E afinal, quem poliniza o quê?

Ao conjunto de características comuns às plantas que são polinizadas por formigas denomina-se “síndrome da polinização mirmecófila”.

Se ao ler “síndrome” pensa numa planta doente, desengane-se! Na verdade, este conceito engloba as características comuns às plantas que são polinizadas por formigas e que se adaptaram a estes insetos em particular. Em 1974, James Hickman propõe características como porte pequeno e populações densas, mantendo, também, maior assincronia na floração interna (ou seja, flores surgem em alturas ligeiramente diferentes, promovendo o movimento pela planta) como características comuns e essenciais das plantas para a polinização eficaz por formigas. Para além disto, as flores deverão ser pequenas, abertas e com nectários curtos, acessíveis por pequenos insetos. Outra característica importante é a produção, pelas plantas, de flores com pouca quantidade de pólen, já que demasiado pólen aderido à formiga poderá levar ao comportamento de limpeza compulsiva do corpo pelo inseto. Finalmente, Hickman sugere também que as plantas deverão estar adaptadas (e presentes) em habitats onde há uma grande concentração de espécies e número de formigas.

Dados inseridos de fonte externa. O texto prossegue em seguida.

(** A valid array the writer breaks.  The file holds a JSON array that is
    not empty, written so that its closing bracket and the white space
    around it fill the last fifty bytes (forty-nine bytes of white space or
    more, fewer than fifty after the bracket).  The tail window then shows
    the bracket alone: [buildInsertion] takes the array for an empty one and
    writes no comma.  The flush is fulfilled and the queue is empty, but
    what is left in the file is not a JSON document. *)
Theorem wide_gap_loses_comma :
  forall (options : RequiredOptions) (st : State) (old : list json)
         (w0 w1 t w2 w3 : str),
    let text := w0 ++ "[" :: w1 ++ t ++ w2 ++ "]" :: w3 in
    ws w0 -> ws w1 -> Items t old -> ws w2 -> ws w3 ->
    length w3 < 50 -> 49 <= length w2 + length w3 ->
    pretty options = true \/ w2 <> [] ->
    flushPromise st = None -> buffer st <> [] ->
    forallb wf_json (buffer st) = true ->
    content (fsys st) = Some text ->
    let done := flushAndSettle options st in
    JSON_parse text = Some (JArray old) /\
    outcomeOf (nextPromise st) done = Some Fulfilled /\
    buffer done = [] /\
    content (fsys done) = Some (patchedContent options (buffer st) text) /\
    JSON_parse (patchedContent options (buffer st) text) = None.
Proof.
  intros options st old w0 w1 t w2 w3 text Hw0 Hw1 Ht Hw2 Hw3 H3 H49 Hsep
         Hidle Hne Hwf Htext done.
  destruct Text_wellEnded as (_ & WI & _).
  set (d := buffer st) in *.
  set (A := w0 ++ "[" :: w1 ++ t).
  assert (EA : text = A ++ w2 ++ "]" :: w3) by (unfold text, A; now norm).
  destruct (scan_wide_gap options d A w2 w3 Hw2 Hw3 H3 H49) as (Htrim & Hlbi & Htp).
  rewrite <- EA in Htrim, Hlbi, Htp.
  set (k := 49 - length w3) in *.
  set (position := length A + length w2 - (if pretty options then k else 0)) in *.
  set (scan := readFileTail (fileWith text)) in *.
  assert (Hpatched : patchedContent options d text
                     = firstn position text
                         ++ maybeNewLine options ++ maybeIndentation options
                         ++ itemsText (indent options) d ++ maybeNewLine options ++ ["]"]).
  { unfold patchedContent. fold scan. rewrite Htp, Nat2Z.id.
    unfold buildInsertion. cbn [insertion]. rewrite Htrim.
    change (shouldInsertComma ["]"]) with false. cbv iota. cbn [app].
    now rewrite jsonString_itemsText by assumption. }
  split; [|split; [|split; [|split]]].
  - apply JSON_parse_Document. exists w0, ("[" :: w1 ++ t ++ w2 ++ ["]"]), w3.
    split; [unfold text; now norm|]. repeat split; auto. now apply T_array.
  - destruct (flushAndSettle_finish options st Hidle Hne) as (r & Hfin & Hout & _).
    fold done d in Hfin, Hout. rewrite Htext in Hfin. cbn [finish] in Hfin.
    rewrite afterOpen_scan in Hfin. cbv zeta in Hfin. fold scan in Hfin.
    rewrite Htrim, Hlbi in Hfin. cbn [isEmpty andb] in Hfin.
    replace (Z.of_nat k =? -1)%Z with false in Hfin by (symmetry; apply Z.eqb_neq; lia).
    rewrite afterWrite_patch in Hfin.
    + injection Hfin as -> _ _. exact Hout.
    + rewrite Htp. lia.
    + rewrite Htp, Nat2Z.id, EA, !length_app. cbn [length]. unfold position. lia.
  - destruct (flushAndSettle_finish options st Hidle Hne) as (r & Hfin & Hout & _).
    fold done d in Hfin, Hout. rewrite Htext in Hfin. cbn [finish] in Hfin.
    rewrite afterOpen_scan in Hfin. cbv zeta in Hfin. fold scan in Hfin.
    rewrite Htrim, Hlbi in Hfin. cbn [isEmpty andb] in Hfin.
    replace (Z.of_nat k =? -1)%Z with false in Hfin by (symmetry; apply Z.eqb_neq; lia).
    rewrite afterWrite_patch in Hfin.
    + now injection Hfin as _ _ ->.
    + rewrite Htp. lia.
    + rewrite Htp, Nat2Z.id, EA, !length_app. cbn [length]. unfold position. lia.
  - destruct (flushAndSettle_finish options st Hidle Hne) as (r & Hfin & Hout & _).
    fold done d in Hfin, Hout. rewrite Htext in Hfin. cbn [finish] in Hfin.
    rewrite afterOpen_scan in Hfin. cbv zeta in Hfin. fold scan in Hfin.
    rewrite Htrim, Hlbi in Hfin. cbn [isEmpty andb] in Hfin.
    replace (Z.of_nat k =? -1)%Z with false in Hfin by (symmetry; apply Z.eqb_neq; lia).
    rewrite afterWrite_patch in Hfin.
    + injection Hfin as _ -> _. unfold patchedContent. fold scan. reflexivity.
    + rewrite Htp. lia.
    + rewrite Htp, Nat2Z.id, EA, !length_app. cbn [length]. unfold position. lia.
  - rewrite Hpatched.
    assert (Hk : k <= length w2) by (unfold k; lia).
    set (m := if pretty options then k else 0) in *.
    assert (Hm : m <= length w2) by (unfold m; destruct (pretty options); lia).
    set (u0 := firstn (length w2 - m) w2).
    assert (Hfirst : firstn position text = A ++ u0).
    { rewrite EA. unfold position, u0. rewrite firstn_app.
      rewrite firstn_all2 by lia. f_equal.
      replace (length A + length w2 - m - length A) with (length w2 - m) by lia.
      rewrite firstn_app.
      replace (length w2 - m - length w2) with 0 by lia.
      cbn [firstn]. now rewrite app_nil_r. }
    rewrite Hfirst.
    assert (Hu0 : ws u0).
    { unfold u0. rewrite <- (firstn_skipn (length w2 - m) w2) in Hw2.
      apply ws_app in Hw2 as [Hw2 _]. exact Hw2. }
    set (u := u0 ++ maybeNewLine options ++ maybeIndentation options).
    assert (Hu : ws u).
    { unfold u, maybeNewLine, maybeIndentation. apply ws_app. split; [exact Hu0|].
      destruct (pretty options); [|reflexivity].
      apply (ws_cons "010"). split; [reflexivity|apply ws_spaces]. }
    assert (Hune : u <> []).
    { unfold u, u0, m, maybeNewLine, maybeIndentation.
      destruct Hsep as [Hp|Hsep]; [rewrite Hp; intros N; now apply app_eq_nil in N as [_ N]|].
      destruct (pretty options); [intros N; now apply app_eq_nil in N as [_ N]|].
      rewrite Nat.sub_0_r, firstn_all. cbn [app]. rewrite app_nil_r. exact Hsep. }
    destruct (WI _ _ (itemsText_Items (indent options) d Hne Hwf))
      as [(c & t' & Ec & Hc) _].
    replace ((A ++ u0) ++ maybeNewLine options ++ maybeIndentation options
               ++ itemsText (indent options) d ++ maybeNewLine options ++ ["]"])
      with (w0 ++ "[" :: w1 ++ t ++ u ++ c :: t' ++ maybeNewLine options ++ ["]"])
      by (unfold A, u; rewrite Ec; now norm).
    unfold JSON_parse. rewrite skipWs_then by (auto; reflexivity).
    match goal with |- context [parseValue ?fuel _] => generalize fuel end.
    intros [|n]; [reflexivity|].
    cbn [parseValue].
    change ("[" =? "034") with false. change ("[" =? "[") with true. cbv iota.
    rewrite wellEnded_skipWs by eauto.
    rewrite wellEnded_expect by eauto.
    rewrite (parseElements_missing_comma t old Ht n u c); auto.
    + now apply notStart_not_ws.
    + now apply (notStart_not c ",").
    + now apply (notStart_not c "]").
Qed.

Revisões de literatura mais recentes apontam para pelo menos 50 espécies de plantas e mais de 60 espécies de formigas onde se demonstrou uma relação mutualista de polinização. Interessantemente, a maioria destas plantas apresentam muitas das características adaptativas propostas por Hickman (incluindo, por exemplo, algumas espécies de morangos e cenouras silvestres). Embora esta temática tenha sido pouco ou nada explorada em Portugal, podemos nomear algumas espécies onde já se demonstraram relações de polinização. Presentes em Portugal, temos, por exemplo, as formigas Aphaenogaster senilis, Camponotus pilicornis, Crematogaster auberti e C. scutellaris, Pheidole pallidula, Plagiolepis pygmaea e P. schmitzii ou Tapinoma nigerrimum, todas elas relativamente comuns em todo o território. 

Polinizadores e não só

Ainda que a polinização por formigas seja um tema interessante e desconhecido por muitos, é também exemplificativo de serviços de ecossistema e espécies muitas vezes delegados para pano de fundo. Na vasta quantidade de serviços de ecossistema prestados ou mediados por estes insetos, incluem-se o aprovisionamento alimentar e de compostos para indústria farmacêutica, a dispersão de sementes, arejamento do solo ou o controlo biológico de espécie invasoras, por exemplo. Assim, para entendermos os ecossistemas como um todo e sabermos como e o que proteger, é necessário reconhecer as funções prestadas por todos os seres vivos, sejam eles minúsculos ou gigantes.

Este texto foi escrito pelos investigadores Daniel Oliveira (CIBIO-InBIO), Sónia Ferreira (CIBIO-InBIO) e J. Manuel Vidal-Cordero (EBD-CSIC).